## ACTIVITY:
A verbatim reproduction of the lines below, from the line containing "then Failed (PyError OverflowError" through the line containing "BodyError cls text => Failed (PyError cls text)", both ends included, is the whole required output.

*** Opening EXERCISE MATERIALS ***

(** The end of an attempt, read off the outcome of its request. *)
Definition verdict_of (E : env) (o : http_outcome) : verdict :=
  match o with
  | RaisesHTTPError code reason headers => Failed (HTTPError code reason headers)
  | RaisesOther cls text => Failed (PyError cls text)
  | Response status retry_after payload =>
      if status =? 429 then
        match retry_after with
        | HeaderAbsent => Waited
        | HeaderInt d =>
            if d <? 0 then Failed (PyError ValueError (fault_text E NegativeSleep))
            else if sleep_max <? d
            then Failed (PyError OverflowError (fault_text E SleepTooLong))
            else Waited
        | HeaderJunk raw =>
            Failed (PyError ValueError (fault_text E (BadIntLiteral raw)))
        end
      else
        match payload with
        | BodyError cls text => Failed (PyError cls text)
        | BodyJson (PList _ as v) | BodyJson (PDict _ as v)
        | BodyJson (PStr _ as v) => Fetched v
        | BodyJson v => Failed (PyError TypeError (fault_text E (NoLen v)))
        end
  end.

Definition is_fetched (v : verdict) : bool :=
  match v with Fetched _ => true | _ => false end.

(** [last_error] after attempts with the given outcomes. *)
Fixpoint last_error_after (E : env) (outcomes : list http_outcome)
    (last_error : option exc) : option exc :=
  match outcomes with
  | [] => last_error
  | o :: rest =>
      last_error_after E rest
        (match verdict_of E o with Failed e => Some e | _ => last_error end)
  end.

(** The outcomes of the [n] requests that follow request number [k]. *)
Definition outcomes_from (E : env) (k n : nat) : list http_outcome :=
  map (urlopen E) (seq k n).

(** No attempt with one of these outcomes fetches the data. *)
Definition all_unsuccessful (E : env) (outcomes : list http_outcome) : bool :=
  forallb (fun o => negb (is_fetched (verdict_of E o))) outcomes.

(** *** Store calls *)

(** The batches handed to the store in a trace, most recent first. *)
Fixpoint store_calls (t : list event) : list (list normalized) :=
  match t with
  | [] => []
  | EBatchWrite _ items :: t' => items :: store_calls t'
  | _ :: t' => store_calls t'
  end.

(** A computation that never calls the store. *)
Definition no_store {A} (m : M A) : Prop :=
  forall w, store_calls (trace (snd (m w))) = store_calls (trace w).

(** ** Statements of the specification that are tested against the code *)


(** The statement that every accepted record has a non-empty id. *)
Definition ids_never_empty (E : env) : Prop :=
  forall items w valid w',
    process_data E (PList items) w = (Ok valid, w') ->
    forall r, In r valid -> rec_id r <> [].



(** The statement that a rate-limited attempt never becomes the last
    error reported when the attempts are exhausted. *)
Definition rate_limits_unreported (E : env) : Prop :=
  forall url w,
    all_unsuccessful E
      (outcomes_from E (requests w) (Z.to_nat (MAX_RETRIES E))) = true ->
    fst (fetch_data E url w)
    = Raise (PyError RuntimeError
               (fetch_failed_msg E
                  (last_error_after E
                     (filter (fun o => negb (rate_limited o))
                        (outcomes_from E (requests w)
                           (Z.to_nat (MAX_RETRIES E))))
                     None))).

(** ** Sample environments and inputs *)

(** A fresh run: nothing read, nothing done. *)
Definition w0 : world :=
  {| clock_reads := 0; requests := 0; metric_calls := 0; trace := [] |}.

(** A run against a healthy table, with the given [urlopen] outcomes. *)
Definition sample_env (outcomes : nat -> http_outcome) : env :=
  {| TABLE_NAME := u "iac-data-store";
     API_URL := u "https://jsonplaceholder.typicode.com/posts";
     MAX_RETRIES := 3;
     now := fun n => u "2026-01-01T00:00:0" ++ str_int (Z.of_nat n);
     time_time := N.of_nat;
     urlopen := outcomes;
     describe_table := Ok (u "ACTIVE");
     batch_writer := fun _ => None;
     put_metric_data := fun _ => None;
     str_other := fun _ => u "None";
     fault_text := fun _ => u "fault" |}.
Section FwdFacts.
Import Forwarder ForwarderInv.

Lemma run_snoc s acts a :
  run s (acts ++ [a]) =
  match run s acts with
  | Next s' => process_step s' a
  | Panic m => Panic m
  | Stuck => Stuck
  end.
Proof.
  revert s; induction acts as [|b acts IH]; intros s; simpl.
  - destruct (process_step s a); reflexivity.
  - destruct (process_step s b); auto.
Qed.

Lemma dial_answer_snoc acts a :
  dial_answer (acts ++ [a]) =
  match dial_answer acts with
  | Some r => Some r
  | None => match a with PStep (ADial r) => Some r | _ => None end
  end.
Proof.
  induction acts as [|b acts IH]; simpl.
  - destruct a as [|[]]; reflexivity.
  - destruct b as [|[]]; auto.
Qed.

Lemma listen_answer_snoc acts a :
  listen_answer (acts ++ [a]) =
  match listen_answer acts with
  | Some r => Some r
  | None => match a with PStep (AListen r) => Some r | _ => None end
  end.
Proof.
  induction acts as [|b acts IH]; simpl.
  - destruct a as [|[]]; reflexivity.
  - destruct b as [|[]]; auto.
Qed.




Lemma bind_inv_snoc acts a f :
  answers_nothing a -> bind_inv acts f -> bind_inv (acts ++ [a]) f.
Proof.
  intros Ha. unfold bind_inv, bind_outcome.
  rewrite dial_answer_snoc, listen_answer_snoc.
  assert (Hd : match a with PStep (ADial r) => Some r | _ => None end = None)
    by (destruct a as [|[]]; simpl in Ha; tauto).
  assert (Hl : match a with PStep (AListen r) => Some r | _ => None end = None)
    by (destruct a as [|[]]; simpl in Ha; tauto).
  rewrite Hd, Hl.
  destruct (dial_answer acts) as [[?|]|], (listen_answer acts) as [[?|]|]; auto.
Qed.

Lemma bind_inv_step_same acts c f a f' :
  answers_nothing (PStep a) ->
  bind_inv acts f -> Forward_step c f a = Next f' -> bind_inv acts f'.
Proof.
  intros Ha Hi Hs. unfold bind_inv in *.
  destruct f as [p cc tc pc dl cl li ts]; simpl in *.
  destruct a as [[?|]|[?|]| |[| |]|[?|]|[?|]|[?|]|? ?| |]; destruct pc;
    simpl in *; try contradiction; try discriminate;
    step_cases Hs; try tauto; break_hyps; eauto 10.
Qed.
(** Only the first [n] characters of the arrays are read. *)
Lemma strncmp_prefix n : forall s1 s2,
  strncmp s1 s2 n = strncmp (strn n s1) (strn n s2) n.
Proof.
  induction n as [|n IH]; intros s1 s2; [reflexivity|].
  cbn [strncmp]. rewrite !head_strn, !tail_strn.
  now rewrite (IH (tail s1) (tail s2)).
Qed.

End CStringFacts.
Import CStringFacts.

(** ** Process grid (lines 72-73) *)

Lemma strong_scaling_flg_iff (config : configuration) :
  strong_scaling_flg config = true <-> cstr (scaling config) = "strong".
Proof.
  unfold strong_scaling_flg. rewrite Z.eqb_eq.
  apply strncmp_literal; [reflexivity | simpl; lia].
Qed.

Lemma coll_mpi_io_flg_iff (config : configuration) :
  coll_mpi_io_flg config = true <-> cstr (mpi_io config) = "collective".
Proof.
  unfold coll_mpi_io_flg. rewrite Z.eqb_eq.
  apply strncmp_literal; [reflexivity | simpl; lia].
Qed.

Lemma grid_coordinate_nonneg (config : configuration) (mpi_rank : Z) :
  0 < proc_cols config -> 0 <= mpi_rank ->
  grid_coordinate config mpi_rank =
    Some (mpi_rank / proc_cols config, mpi_rank mod proc_cols config).
Proof.
  intros Hc Hr. unfold grid_coordinate, my_proc_row, my_proc_col, int_div, int_mod.
  destruct (Z.eqb_spec (proc_cols config) 0) as [E|_]; [lia|].
  rewrite Z.quot_div_nonneg, Z.rem_mod_nonneg by lia. reflexivity.
Qed.

(** C4: with a positive column count and [proc_rows * proc_cols] equal to the
    number of processes, rank |-> (rank / proc_cols, rank % proc_cols) maps
    the ranks 0..size-1 into the grid, is injective on them, and reaches
    every cell of the grid. *)
Theorem grid_coordinate_bijective (config : configuration) (size : Z) :
  0 < proc_cols config ->
  proc_rows config * proc_cols config = size ->
  (forall k, 0 <= k < size ->
     exists r c, grid_coordinate config k = Some (r, c)
                 /\ r = k / proc_cols config /\ c = k mod proc_cols config
                 /\ 0 <= r < proc_rows config /\ 0 <= c < proc_cols config)
  /\ (forall k1 k2, 0 <= k1 < size -> 0 <= k2 < size ->
        grid_coordinate config k1 = grid_coordinate config k2 -> k1 = k2)
  /\ (forall r c, 0 <= r < proc_rows config -> 0 <= c < proc_cols config ->
        exists k, 0 <= k < size /\ grid_coordinate config k = Some (r, c)).
Proof.
  intros Hc Hsz. set (pc := proc_cols config) in *.
  set (pr := proc_rows config) in *. repeat split.
  - intros k Hk. exists (k / pc), (k mod pc).
    rewrite grid_coordinate_nonneg by (fold pc; lia). fold pc.
    repeat split; try reflexivity.
    + apply Z.div_pos; lia.
    + apply Z.div_lt_upper_bound; lia.
    + apply Z.mod_pos_bound; lia.
    + apply Z.mod_pos_bound; lia.
  - intros k1 k2 H1 H2.
    rewrite !grid_coordinate_nonneg by (fold pc; lia). fold pc.
    intros [= Hq Hm].
    rewrite (Z.div_mod k1 pc), (Z.div_mod k2 pc) by lia. now rewrite Hq, Hm.
  - intros r c Hr Hcc. exists (r * pc + c). split; [nia|].
    rewrite grid_coordinate_nonneg by (fold pc; nia). fold pc. f_equal. f_equal.
    + rewrite Z.div_add_l by lia. rewrite Z.div_small by lia. lia.
    + rewrite Z.add_comm, Z.mod_add by lia. apply Z.mod_small; lia.
Qed.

*** Closing EXERCISE MATERIALS ***

## ANSWER BELOW:
            then Failed (PyError OverflowError (fault_text E SleepTooLong))
            else Waited
        | HeaderJunk raw =>
            Failed (PyError ValueError (fault_text E (BadIntLiteral raw)))
        end
      else
        match payload with
        | BodyError cls text => Failed (PyError cls text)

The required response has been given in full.